Ms. Mavaega disputed claims that a variation was requested so soon after after the awarding of the contract. 

“It was not [submitted] two weeks after,” she said. 

She then declined to comment on further questions about the bid before referring questions to Samoa Roy Lee, the owner of the Company. 

“It was Roy that met with them and I am not aware as to what was discussed,” she said on Tuesday. 

Samoa was unavilable for interview on Tuesday as he remains outside of the country. 

Papali’i further explained the variations will only be allowed when it is “absolutely necessary" citing the example of a $3 million variation to the Ti'avea Airport Project revealed on Sunday. 

In April last year, a memorandum of agreement between the Government and the Ti’avea Village Council was signed confirming the project would cost $14 million.

The airport building component was estimated to have cost $10 million while $4 million in compensation was set aside for 26 acres of land belonging to Ti’avea families.

Papali’i said that $3 million has been approved for the variation due to alleged interference by villagers in the area. 

“The villagers started to interfere with works and so it [runway] had to be shifted further down land,” Papali'i said.

“Other families [who own land further down the runway] were consulted and agreed [to clear the land] so there is no more interruption with works.
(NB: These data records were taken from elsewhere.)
(** A slice that gets one record and is then emptied, as by a delete
    event. *)
Definition insert_then_delete : list update_call :=
  [("svc.ns", "svc-ep-1", [sample_record "10.0.0.1"]);
   ("svc.ns", "svc-ep-1", [])].

Definition zone_only : gmap string string :=
  {[ "topology.kubernetes.io/zone" := "us-east-1a" ]}.

Definition region_and_zone : gmap string string :=
  {[ "topology.kubernetes.io/region" := "us-east-1";
     "topology.kubernetes.io/zone" := "us-east-1a" ]}.

Definition sample_host : string := "svc.ns.svc.cluster.local".

Definition sample_service : Service :=
  {| svc_Hostname := sample_host;
     svc_Ports := [{| svcport_Name := "http"; svcport_Port := 80 |}];
     attr_Name := "svc";
     attr_Namespace := "ns" |}.

Definition pod_foo : Pod :=
  {| pod_Name := "foo-1";
     pod_Labels := Some {[ "app" := "foo"; "version" := "v1" ]} |}.

Definition pod_bar : Pod :=
  {| pod_Name := "bar-1";
     pod_Labels := Some {[ "app" := "bar" ]} |}.

(** A pod without any label: its label map is nil. *)
Definition pod_unlabelled : Pod :=
  {| pod_Name := "bare-1"; pod_Labels := None |}.

(** The instance the by-port query builds for the pod of 10.0.0.1: its
    locality comes from the topology of the endpoint and is written into
    the labels of the copy. *)
Definition instance_foo : ServiceInstance :=
  {| si_Endpoint :=
       {| ep_Address := "10.0.0.1";
          ep_EndpointPort := 80;
          ep_ServicePortName := "http";
          ep_Locality := "us-east-1/us-east-1a";
          ep_Labels := {[ "app" := "foo"; "version" := "v1";
                          "istio-locality" := "us-east-1/us-east-1a" ]} |};
     si_ServicePort := {| svcport_Name := "http"; svcport_Port := 80 |};
     si_Service :=
       {| svc_Hostname := "svc.ns.svc.cluster.local";
          svc_Ports := [{| svcport_Name := "http"; svcport_Port := 80 |}];
          attr_Name := "svc";
          attr_Namespace := "ns" |} |}.

Definition endpoint_of (address : string) : Endpoint :=
  {| Addresses := [address];
     Conditions_Ready := Some true;
     TargetRef := Some {| ref_Kind := "Pod" |};
     Topology := region_and_zone |}.

Definition sample_slice (addresses : list string) : EndpointSlice :=
  {| slice_Name := "svc-ep-1";
     slice_Namespace := "ns";
     slice_Labels := {[ "kubernetes.io/service-name" := "svc" ]};
     slice_Endpoints := endpoint_of <$> addresses;
     slice_Ports := [{| port_Name := Some "http"; port_Port := Some 80%Z |}] |}.

(** A registry that knows the service, the pods of 10.0.0.1 and 10.0.0.2
    and one slice with the given addresses in namespace ns. *)
Definition sample_controller (addresses : list string) : Controller :=
  {| domainSuffix := "cluster.local";
     clusterID := "Kubernetes";
     servicesMap := {[ sample_host := sample_service ]};
     getPodByIP := λ ip,
       if bool_decide (ip = "10.0.0.1") then Some pod_foo
       else if bool_decide (ip = "10.0.0.2") then Some pod_bar
       else None;
     metrics_enabled := true;
     EndpointSlices := λ namespace _,
       if bool_decide (namespace = "ns") then Some [sample_slice addresses]
       else Some [] |}.

(** The same registry before the service is known. *)
Definition controller_without_service : Controller :=
  {| domainSuffix := "cluster.local";
     clusterID := "Kubernetes";
     servicesMap := ∅;
     getPodByIP := getPodByIP (sample_controller []);
     metrics_enabled := true;
     EndpointSlices := EndpointSlices (sample_controller []) |}.

(** A registry whose lister fails. *)
Definition controller_with_failing_lister : Controller :=
  {| domainSuffix := "cluster.local";
     clusterID := "Kubernetes";
     servicesMap := {[ sample_host := sample_service ]};
     getPodByIP := getPodByIP (sample_controller []);
     metrics_enabled := true;
     EndpointSlices := λ _ _, None |}.

Definition fresh_state : State :=
  {| endpointCache := newEndpointSliceCache; metricsLog := []; edsUpdates := [] |}.

Definition proxy_without_address : Proxy :=
  {| proxy_ID := "sidecar~~foo-1.ns~ns.svc.cluster.local";
     IPAddresses := [];
     Metadata_Namespace := "ns" |}.

(** A slice whose only endpoint is marked not-ready, and one whose only
    port has no name. *)
Definition unready_slice : EndpointSlice :=
  {| slice_Name := "svc-ep-2";
     slice_Namespace := "ns";
     slice_Labels := {[ "kubernetes.io/service-name" := "svc" ]};
     slice_Endpoints :=
       [{| Addresses := ["10.0.0.3"];
           Conditions_Ready := Some false;
           TargetRef := Some {| ref_Kind := "Pod" |};
           Topology := ∅ |}];
     slice_Ports := [{| port_Name := Some "http"; port_Port := Some 80%Z |}] |}.

Definition unnamed_port_slice : EndpointSlice :=
  {| slice_Name := "svc-ep-3";
     slice_Namespace := "ns";
     slice_Labels := {[ "kubernetes.io/service-name" := "svc" ]};
     slice_Endpoints := [endpoint_of "10.0.0.1"];
     slice_Ports := [{| port_Name := None; port_Port := Some 80%Z |}] |}.

(** The sample registry with a pod without labels at 10.0.0.3. *)
Definition controller_with_unlabelled_pod (addresses : list string) : Controller :=
  {| domainSuffix := "cluster.local";
     clusterID := "Kubernetes";
     servicesMap := {[ sample_host := sample_service ]};
     getPodByIP := λ ip,
       if bool_decide (ip = "10.0.0.3") then Some pod_unlabelled
       else getPodByIP (sample_controller []) ip;
     metrics_enabled := true;
     EndpointSlices := EndpointSlices (sample_controller addresses) |}.

(** The state after slice svc-ep-1 has contributed one record. *)
Definition state_after_add : State :=
  {| endpointCache :=
       Update newEndpointSliceCache sample_host "svc-ep-1" [sample_record "10.0.0.1"];
     metricsLog := [];
     edsUpdates := [] |}.

Definition sample_proxy : Proxy :=
  {| proxy_ID := "sidecar~10.0.0.1~foo-1.ns~ns.svc.cluster.local";
     IPAddresses := ["10.0.0.1"];
     Metadata_Namespace := "ns" |}.

(** ** Properties of the slice cache *)

Section cache.
Implicit Types (e : endpointSliceCache) (m : slices).
Implicit Types (h s hostname slice : string) (recs : list IstioEndpoint).

Lemma Update_insert e h s recs :
  Update e h s recs = <[h := <[s := recs]> (e !!! h)]> e.
Proof.
  unfold Update. rewrite !lookup_total_alt.
  case_bool_decide; destruct (e !! h) as [m|] eqn:Hh; simpl;
    repeat (rewrite ?Hh, ?lookup_insert_eq; simpl);
    by rewrite ?insert_insert_eq, ?insert_delete_eq.
Qed.

Lemma entry_Update e h s recs h' s' :
  entry (Update e h s recs) h' s' =
  if bool_decide (h = h' ∧ s = s') then Some recs else entry e h' s'.
Proof.
  rewrite Update_insert. unfold entry.
  case_bool_decide as Heq.
  - destruct Heq as [-> ->]. rewrite lookup_insert_eq. simpl.
    by rewrite lookup_insert_eq.
  - destruct (decide (h = h')) as [->|Hh].
    + rewrite lookup_insert_eq. simpl.
      rewrite lookup_insert_ne by naive_solver.
      rewrite lookup_total_alt. by destruct (e !! h').
    + by rewrite lookup_insert_ne.
Qed.

Lemma entry_run_updates_from e us h s :
  entry (foldl apply_update e us) h s =
  match latest us h s with Some recs => Some recs | None => entry e h s end.
Proof.
  revert e. induction us as [|[[h' s'] recs] us IH]; intros e; [done|].
  simpl. rewrite IH. destruct (latest us h s) as [r|]; [done|].
  unfold apply_update. simpl. rewrite entry_Update.
  by case_bool_decide.
Qed.

Lemma entry_run_updates us h s :
  entry (run_updates us) h s = latest us h s.
Proof.
  unfold run_updates. rewrite entry_run_updates_from.
  by destruct (latest us h s).
Qed.

Lemma lookup_total_entry e h s : (e !!! h) !! s = entry e h s.
Proof.
  unfold entry. rewrite lookup_total_alt. by destruct (e !! h).
Qed.

Lemma foldl_append_concat (l : list (string * list IstioEndpoint)) recs :
  foldl (λ endpoints kv, endpoints ++ kv.2) recs l = recs ++ concat l.*2.
Proof.
  revert recs. induction l as [|kv l IH]; intros recs; simpl.
  - by rewrite app_nil_r.
  - by rewrite IH, app_assoc.
Qed.

Lemma elem_of_concat {A} (ls : list (list A)) (x : A) :
  x ∈ concat ls ↔ ∃ l, l ∈ ls ∧ x ∈ l.
Proof.
  induction ls as [|l ls IH]; simpl.
  - rewrite elem_of_nil. split; [done|]. by intros (l & ?%elem_of_nil & _).
  - rewrite elem_of_app, IH. split.
    + intros [Hx|(l' & Hl' & Hx)]; [exists l|exists l']; split; try done.
      * by left.
      * by right.
    + intros (l' & [->|Hl']%elem_of_cons & Hx); [by left|right; by exists l'].
Qed.

Context `{MapRange}.

Lemma Get_concat e h : Get e h = concat (range_order (e !!! h)).*2.
Proof. unfold Get. by rewrite foldl_append_concat. Qed.

Lemma range_order_lookup m k v : (k, v) ∈ range_order m ↔ m !! k = Some v.
Proof. by rewrite range_order_perm, elem_of_map_to_list. Qed.

Lemma range_order_NoDup m : NoDup (range_order m).*1.
Proof. rewrite range_order_perm. apply NoDup_fst_map_to_list. Qed.

(** A record is in the merged view exactly when some slice of the
    hostname stores it. *)
Lemma elem_of_Get e h r :
  r ∈ Get e h ↔ ∃ s recs, entry e h s = Some recs ∧ r ∈ recs.
Proof.
  rewrite Get_concat, elem_of_concat. split.
  - intros (recs & Hin & Hr).
    apply list_elem_of_fmap in Hin as ([s recs'] & -> & Hin).
    apply range_order_lookup in Hin. rewrite lookup_total_entry in Hin.
    by exists s, recs'.
  - intros (s & recs & Hs & Hr). exists recs. split; [|done].
    apply list_elem_of_fmap. exists (s, recs). split; [done|].
    apply range_order_lookup. by rewrite lookup_total_entry.
Qed.

(** Concatenating the values of a duplicate-free list of entries of [m]
    is concatenating, over its keys with a non-empty value, what [m]
    stores. *)
Lemma concat_entries m (l : list (string * list IstioEndpoint)) :
  NoDup l.*1 →
  (∀ k v, (k, v) ∈ l → m !! k = Some v) →
  ∃ ss, NoDup ss
        ∧ (∀ s, s ∈ ss ↔ ∃ v, (s, v) ∈ l ∧ v ≠ [])
        ∧ concat l.*2 = flat_map (λ s, default [] (m !! s)) ss.
Proof.
  induction l as [|[k v] l IH]; intros Hnd Hm.
  - exists []. split; [constructor|]. split; [|done].
    intros s. split; [by intros ?%elem_of_nil|].
    by intros (v & ?%elem_of_nil & _).
  - simpl in Hnd. apply NoDup_cons in Hnd as [Hk Hnd].
    destruct IH as (ss & Hss & Hin & Hcat); [done| |].
    { intros k' v' Hin. apply Hm. by right. }
    destruct (decide (v = [])) as [->|Hv].
    + exists ss. split; [done|]. split; [|done].
      intros s. rewrite Hin. split.
      * intros (v' & Hv' & Hne). exists v'. split; [by right|done].
      * intros (v' & Hv' & Hne). exists v'. split; [|done].
        apply elem_of_cons in Hv' as [Heq|Hv']; [|done].
        by inversion Heq; subst.
    + exists (k :: ss). split; [|split].
      * apply NoDup_cons. split; [|done].
        intros (v' & Hv' & _)%Hin. apply Hk.
        apply list_elem_of_fmap. by exists (k, v').
      * intros s. rewrite elem_of_cons, Hin. split.
        -- intros [->|(v' & Hv' & Hne)].
           ++ exists v. split; [by left|done].
           ++ exists v'. split; [by right|done].
        -- intros (v' & Hv' & Hne).
           apply elem_of_cons in Hv' as [Heq|Hv'].
           ++ left. by inversion Heq.
           ++ right. by exists v'.
      * rewrite fmap_cons. cbn [concat flat_map snd]. rewrite Hcat.
        rewrite (Hm k v); [done|by left].
Qed.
The Government works cannot be stopped.” 

The Minister explained the $3 million variation for the project had to cover for costs in alleviating the ground for the runway because the land was waterlogged. 

He said the variation was submitted and approved by the Tenders Board and, due to the amount of money involved in the variation, Cabinet had to inspect the area.  

Papali’i added that the changes in the design meant raising the ground's level and installing culvert pipelines to drain water that pooled on rainy days.